A recent McKinsey study, The Attention Equation (2025), reframes this issue with a more rigorous model of how attention translates into economic value. The research covers more than forty media formats, ranging from live sports to podcasts, and introduces a framework that explains why one hour of attention can be worth thirty dollars in one context and five cents in another.

The core insight is simple but transformative. The value of attention (Vₐ) depends on two measurable factors: Attention Quality (AQ) and Commercial Quality (CQ). Expressed as an equation:

Vₐ = AQ × CQ

This is a formula that captures the real drivers of monetization across industries competing for the same scarce resource: human focus.

The Two Sides of the Equation

1. Attention Quality (AQ): the depth of focus
AQ measures how intentional, concentrated, and meaningful a consumer’s engagement is. It depends on two behavioral variables:

  • Focus level — the degree of cognitive attention during the experience.

  • Job to be done — the purpose behind the attention.
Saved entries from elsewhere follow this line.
Definition purge_withdrawn_device (st : DaemonState) (device : DeviceId) :
    DaemonState * daemon Z :=
  if bool_decide (is_Some (ds_devices st !! device))
  then (st, Err (DE_InvalidArgument (TargetId_Device device)
              (Lit "device is present; only withdrawn-device state can be purged")))
  else
    let targets := filter (λ e, keep_device device (tse_target e) = true) (ds_target_state st) in
    let adopted := filter (λ f, keep_device device (af_target f) = true)
                     (ds_adopted_baseline st) in
    let pending := filter (λ f, keep_device device (af_target f) = true)
                     (ds_pending_adoption st) in
    let removed :=
      ((length (ds_target_state st) - length targets) +
       (length (ds_adopted_baseline st) - length adopted) +
       (length (ds_pending_adoption st) - length pending)) in
    let st := set_target_state st targets in
    let st := set_adopted_baseline st adopted in
    let st := set_pending_adoption st pending in
    let st := set_observations st
                (filter (λ p, keep_device device p.1.1 = true) (ds_observations st)) in
    let st := set_device_status st (delete device (ds_device_status st)) in
    let st := set_generations st (delete device (ds_generations st)) in
    (st, if bool_decide (removed = 0) then Err (DE_TargetNotFound (TargetId_Device device))
         else Ok (Z.of_nat removed)).

Definition device_le (a b : DeviceId) : Prop :=
  String.le (DeviceId_as_str a) (DeviceId_as_str b).
#[export] Instance device_le_dec : RelDecision device_le.
Proof. intros a b. unfold device_le. apply _. Defined.

(** The targets of the records that a purge would remove. *)
Definition retained_targets (st : DaemonState) : list TargetId :=
  (tse_target <$> ds_target_state st) ++ (af_target <$> ds_adopted_baseline st) ++
  (af_target <$> ds_pending_adoption st).

Definition withdrawn_device_ids (st : DaemonState) : list DeviceId :=
  merge_sort device_le
    (elements (list_to_set (filter (λ d, ds_devices st !! d = None)
                 (TargetId_device_id <$> retained_targets st)) : gset DeviceId)).

(** ** Group expansion, declaratively *)

Section groups.
Context (d : Device).

(** Group [a] has the existing group [b] as a member. *)
Definition nested_group (a b : GroupId) : Prop :=
  ∃ g, find_group d a = Some g ∧ GroupMember_Group b ∈ group_members g ∧
       is_Some (find_group d b).

Definition member_atom (m : GroupMember) (a : TargetAtom) : Prop :=
  match m with
  | GroupMember_Surface s => a = Atom_Surface s
  | GroupMember_Element s e => a = Atom_Element s e
  | GroupMember_Group _ => False
  end.

Definition direct_atom (id : GroupId) (a : TargetAtom) : Prop :=
  ∃ g m, find_group d id = Some g ∧ m ∈ group_members g ∧ member_atom m a.

Definition all_groups : gset GroupId := list_to_set (group_id <$> device_groups d).

Lemma find_group_Some id g : find_group d id = Some g → group_id g = id ∧ id ∈ all_groups.
Proof.
  unfold find_group, all_groups. intros [Hin Hid]%List.find_some.
  apply bool_decide_eq_true in Hid as <-. split; [done|].
  apply elem_of_list_to_set, list_elem_of_fmap_2. by apply list_elem_of_In.
Qed.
People watch, listen, or scroll for different reasons: to learn, to relax, to connect, or simply to fill silence.

The study found that formats demanding high focus, such as live sports or cinema, produce much higher economic returns than multitask-friendly media like radio or podcasts. A 10% rise in average focus level is associated with a 17% increase in spending per hour of content consumed.

2. Commercial Quality (CQ): the ability to monetize attention
CQ reflects how effectively a platform, brand, or ecosystem turns attention into revenue. It includes:

  • Consumer purchasing power and willingness to pay.
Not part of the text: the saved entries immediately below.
Definition collection_keys : list CollectionId := merge_sort id_le (elements (dom collections)).

Definition validate_collection_graph : checked_snapshot unit :=
  _ ← try_fold graph_root (∅, ∅) collection_keys; Ok tt.
End graph.

(** ** The snapshot *)

Section snapshot.
Context `{Env}.

(** The loop over the collections, counting members. *)
Definition validate_collection_entry (collections : gmap CollectionId Collection)
    (collection_members_so_far : Z) (id : CollectionId) : checked_snapshot Z :=
  collection ← ok_or (collections !! id)
    (Fail (Lit "persisted snapshot collection index changed during validation"));
  _ ← ensure (bool_decide (id = collection_id collection))
        (Fail (Lit "persisted snapshot collection key does not match embedded identifier"));
  _ ← validate_text "collection name" (collection_name collection);
  _ ← match collection_description collection with
      | Some description => validate_text "collection description" description
      | None => Ok tt
      end;
  members ← ok_or (checkU 64 (collection_members_so_far +
                              usize_len (collection_members collection)))
    (Fail (Lit "persisted snapshot collection members count overflowed"));
  _ ← ensure (all_unique ∅ (collection_members collection))
        (Fail (Lit "persisted snapshot collection contains duplicate membership"));
  _ ← validate_object_size "collection" (env_collection_bytes collection);
  Ok members.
  • Ad receptivity and targeting efficiency.

  • Platform maturity in data, commerce, and subscription models.

  • Regulatory and cultural conditions that shape pricing and ad formats.

Across formats, CQ explains roughly two-thirds of the variation in revenue per hour, while AQ explains the rest. Together, they predict why some experiences generate exponential value and others struggle to monetize large audiences.

What the Data Shows

The disparities are striking. According to McKinsey’s modeling, one hour of live sports attention generates about $33, amusement parks $24, live concerts $17, while digital music yields only $0.12, radio $0.11, and podcasts $0.05.

In other words, the same 60 minutes can vary in value by a factor of nearly 300. What matters is not duration, but what happens inside that hour—the intensity of engagement and the system’s ability to commercialize it.

What CEOs Should Take Away

The “attention equation” challenges every company that competes for audience, customer, or stakeholder focus. It demands a shift from time optimization to quality optimization.

  • Rethink metrics: Replace reach and duration as headline KPIs with indicators of focus and intent. Engagement depth, dwell purpose, and interruption rates reveal much more about value.

  • Align content to purpose: Identify the “job” your content serves—education, connection, entertainment, relaxation—and design around that purpose to lift AQ.

  • Invest in monetization capability: The best attention still needs a strong CQ. Develop data infrastructure, ad systems, and commerce pathways that convert high-quality attention into measurable return.

  • Segment by attention, not demographics: Treat audiences according to how they pay attention, not just who they are. McKinsey’s high-AQ segments—content lovers, interactivity enthusiasts, community trendsetters—drive outsized value.

The leaders who master this equation will stop chasing the longest watch times and start building the richest minutes. Attention has always been the currency of communication; this research finally provides its exchange rate.